(Exercise details): Write out again, exactly, the lines below starting at the one with "(Fe 18289522 (-14724954)" and ending at the one with "Precomp (Fe (-3118155)".

START Working data

Definition base_27 : list ge_precomp := [
    Precomp (Fe (-12622226) (-6204820) 30718825 2591312 (-10617028) 12192840 18873298 (-7297090) (-32297756) 15221632)
      (Fe (-26478122) (-11103864) 11546244 (-1852483) 9180880 7656409 (-21343950) 2095755 29769758 6593415)
      (Fe (-31994208) (-2907461) 4176912 3264766 12538965 (-868111) 26312345 (-6118678) 30958054 8292160);
    Precomp (Fe 31429822 (-13959116) 29173532 15632448 12174511 (-2760094) 32808831 3977186 26143136 (-3148876))
      (Fe 22648901 1402143 (-22799984) 13746059 7936347 365344 (-8668633) (-1674433) (-3758243) (-2304625))
      (Fe (-15491917) 8012313 (-2514730) (-12702462) (-23965846) (-10254029) (-1612713) (-1535569) (-16664475) 8194478);
    Precomp (Fe 27338066 (-7507420) (-7414224) 10140405 (-19026427) (-6589889) 27277191 8855376 28572286 3005164)
      (Fe 26287124 4821776 25476601 (-4145903) (-3764513) (-15788984) (-18008582) 1182479 (-26094821) (-13079595))
      (Fe (-7171154) 3178080 23970071 6201893 (-17195577) (-4489192) (-21876275) (-13982627) 32208683 (-1198248));
    Precomp (Fe (-16657702) 2817643 (-10286362) 14811298 6024667 13349505 (-27315504) (-10497842) (-27672585) (-11539858))
      (Fe 15941029 (-9405932) (-21367050) 8062055 31876073 (-238629) (-15278393) (-1444429) 15397331 (-4130193))
      (Fe 8934485 (-13485467) (-23286397) (-13423241) (-32446090) 14047986 31170398 (-1441021) (-27505566) 15087184);
    Precomp (Fe (-18357243) (-2156491) 24524913 (-16677868) 15520427 (-6360776) (-15502406) 11461896 16788528 (-5868942))
      (Fe (-1947386) 16013773 21750665 3714552 (-17401782) (-16055433) (-3770287) (-10323320) 31322514 (-11615635))
      (Fe 21426655 (-5650218) (-13648287) (-5347537) (-28812189) (-4920970) (-18275391) (-14621414) 13040862 (-12112948));
    Precomp (Fe 11293895 12478086 (-27136401) 15083750 (-29307421) 14748872 14555558 (-13417103) 1613711 4896935)
      (Fe (-25894883) 15323294 (-8489791) (-8057900) 25967126 (-13425460) 2825960 (-4897045) (-23971776) (-11267415))
      (Fe (-15924766) (-5229880) (-17443532) 6410664 3622847 10243618 20615400 12405433 (-23753030) (-8436416));
    Precomp (Fe (-7091295) 12556208 (-20191352) 9025187 (-17072479) 4333801 4378436 2432030 23097949 (-566018))
      (Fe 4565804 (-16025654) 20084412 (-7842817) 1724999 189254 24767264 10103221 (-18512313) 2424778)
      (Fe 366633 (-11976806) 8173090 (-6890119) 30788634 5745705 (-7168678) 1344109 (-3642553) 12412659);
    Precomp (Fe (-24001791) 7690286 14929416 (-168257) (-32210835) (-13412986) 24162697 (-15326504) (-3141501) 11179385)
      (Fe 18289522 (-14724954) 8056945 16430056 (-21729724) 7842514 (-6001441) (-1486897) (-18684645) (-11443503))
      (Fe 476239 6601091 (-6152790) (-9723375) 17503545 (-4863900) 27672959 13403813 11052904 5219329)
  ].

Definition base_28 : list ge_precomp := [
    Precomp (Fe 20678546 (-8375738) (-32671898) 8849123 (-5009758) 14574752 31186971 (-3973730) 9014762 (-8579056))
      (Fe (-13644050) (-10350239) (-15962508) 5075808 (-1514661) (-11534600) (-33102500) 9160280 8473550 (-3256838))
      (Fe 24900749 14435722 17209120 (-15292541) (-22592275) 9878983 (-7689309) (-16335821) (-24568481) 11788948);
    Precomp (Fe (-3118155) (-11395194) (-13802089) 14797441 9652448 (-6845904) (-20037437) 10410733 (-24568470) (-1458691))
      (Fe (-15659161) 16736706 (-22467150) 10215878 (-9097177) 7563911 11871841 (-12505194) (-18513325) 8464118)
      (Fe (-23400612) 8348507 (-14585951) (-861714) (-3950205) (-6373419) 14325289 8628612 33313881 (-8370517));
    Precomp (Fe (-20186973) (-4967935) 22367356 5271547 (-1097117) (-4788838) (-24805667) (-10236854) (-8940735) (-5818269))
      (Fe (-6948785) (-1795212) (-32625683) (-16021179) 32635414 (-7374245) 15989197 (-12838188) 28358192 (-4253904))
      (Fe (-23561781) (-2799059) (-32351682) (-1661963) (-9147719) 10429267 (-16637684) 4072016 (-5351664) 5596589);
    Precomp (Fe (-28236598) (-3390048) 12312896 6213178 3117142 16078565 29266239 2557221 1768301 15373193)
      (Fe (-7243358) (-3246960) (-4593467) (-7553353) (-127927) (-912245) (-1090902) (-4504991) (-24660491) 3442910)
      (Fe (-30210571) 5124043 14181784 8197961 18964734 (-11939093) 22597931 7176455 (-18585478) 13365930);
    Precomp (Fe (-7877390) (-1499958) 8324673 4690079 6261860 890446 24538107 (-8570186) (-9689599) (-3031667))
      (Fe 25008904 (-10771599) (-4305031) (-9638010) 16265036 15721635 683793 (-11823784) 15723479 (-15163481))
      (Fe (-9660625) 12374379 (-27006999) (-7026148) (-7724114) (-12314514) 11879682 5400171 519526 (-1235876));
    Precomp (Fe 22258397 (-16332233) (-7869817) 14613016 (-22520255) (-2950923) (-20353881) 7315967 16648397 7605640)
      (Fe (-8081308) (-8464597) (-8223311) 9719710 19259459 (-15348212) 23994942 (-5281555) (-9468848) 4763278)
      (Fe (-21699244) 9220969 (-15730624) 1084137 (-25476107) (-2852390) 31088447 (-7764523) (-11356529) 728112);
    Precomp (Fe 26047220 (-11751471) (-6900323) (-16521798) 24092068 9158119 (-4273545) (-12555558) (-29365436) (-5498272))
      (Fe 17510331 (-322857) 5854289 8403524 17133918 (-3112612) (-28111007) 12327945 10750447 10014012)
      (Fe (-10312768) 3936952 9156313 (-8897683) 16498692 (-994647) (-27481051) (-666732) 3424691 7540221);
    Precomp (Fe 30322361 (-6964110) 11361005 (-4143317) 7433304 4989748 (-7071422) (-16317219) (-9244265) 15258046)
      (Fe 13054562 (-2779497) 19155474 469045 (-12482797) 4566042 5631406 2711395 1062915 (-5136345))
      (Fe (-19240248) (-11254599) (-29509029) (-7499965) (-5835763) 13005411 (-6066489) 12194497 32960380 1459310)
  ].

END Working data

(Written response):
      (Fe 18289522 (-14724954) 8056945 16430056 (-21729724) 7842514 (-6001441) (-1486897) (-18684645) (-11443503))
      (Fe 476239 6601091 (-6152790) (-9723375) 17503545 (-4863900) 27672959 13403813 11052904 5219329)
  ].

Definition base_28 : list ge_precomp := [
    Precomp (Fe 20678546 (-8375738) (-32671898) 8849123 (-5009758) 14574752 31186971 (-3973730) 9014762 (-8579056))
      (Fe (-13644050) (-10350239) (-15962508) 5075808 (-1514661) (-11534600) (-33102500) 9160280 8473550 (-3256838))
      (Fe 24900749 14435722 17209120 (-15292541) (-22592275) 9878983 (-7689309) (-16335821) (-24568481) 11788948);
    Precomp (Fe (-3118155) (-11395194) (-13802089) 14797441 9652448 (-6845904) (-20037437) 10410733 (-24568470) (-1458691))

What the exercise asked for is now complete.